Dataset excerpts
■ ■ ■ ■
(** * The $percentile / $median accumulators of
      src/mongo/db/pipeline/accumulator_percentile.cpp

    A shallow embedding of the accumulator (method validation, parsing of the
    'p' field, ingestion with memory accounting, finalisation) together with
    the percentile algorithms it drives, and the properties of the design
    document that can be stated over it. *)

From Stdlib Require Import QArith Qcanon Qround.
From stdpp Require Import base numbers list strings sorting.
From stdpp Require Import gmap.

Local Open Scope Z_scope.
Set Warnings "-register-all".

(** ** Doubles

    A C++ [double] is represented by a canonical rational: arithmetic is
    exact, and NaN, the infinities and rounding are outside this model. *)
Abbreviation double := Qc (only parsing).

Definition double_of_Z (z : Z) : double := Qc_of_Z z.
Definition double_of_nat (n : nat) : double := Qc_of_Z (Z.of_nat n).

(** ** Values (mongo/db/exec/document_value/value.h)

    The variants of [Value] that reach the accumulator.  [numeric] holds of
    NumberInt, NumberLong, NumberDouble and NumberDecimal only.

    A NumberDouble and a NumberDecimal carry their value as a double, which
    is what [coerceToDouble] returns and all that this file reads of them:
    the digits of a NumberDecimal that its conversion to double rounds away
    are not kept.  A double is a rational here, so a NumberDouble or a
    NumberDecimal that is a NaN or an infinity is not among these values,
    and the conversion of a NumberLong beyond 2^53 in magnitude, which
    rounds, is written without the rounding. *)
Inductive Value : Type :=
  | VMissing
  | VNull
  | VBool (b : bool)
  | VInt (i : Z)
  | VLong (i : Z)
  | VDouble (d : double)
  | VDecimal (d : double)
  | VString (s : string)
  | VDate (millis : Z)
  | VArray (vs : list Value).

Definition numeric (v : Value) : bool :=
  match v with
  | VInt _ | VLong _ | VDouble _ | VDecimal _ => true
  | _ => false
  end.

Definition coerceToDouble (v : Value) : double :=
  match v with
  | VInt i | VLong i => double_of_Z i
  | VDouble d | VDecimal d => d
  | _ => 0%Qc
  end.

Definition isArray (v : Value) : bool :=
  match v with VArray _ => true | _ => false end.

Definition getArray (v : Value) : list Value :=
  match v with VArray vs => vs | _ => [] end.

Definition getArrayLength (v : Value) : nat := length (getArray v).

(** ** Errors (mongo/base/error_codes.h, mongo/util/assert_util.h)

    [uassert(n, ...)] with a literal number raises the error whose code is
    that number; the named codes are the ones this file uses. *)
Inductive ErrorCodes : Type :=
  | BadValue
  | ExceededMemoryLimit
  | Location (n : Z).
■ ■ ■ ■
PROBLEM:
Print exactly, and only, the lines from the line that contains "Inductive ErrorCodes : Type" through the last line of the records.

EXERCISE ANSWER:
Inductive ErrorCodes : Type :=
  | BadValue
  | ExceededMemoryLimit
  | Location (n : Z).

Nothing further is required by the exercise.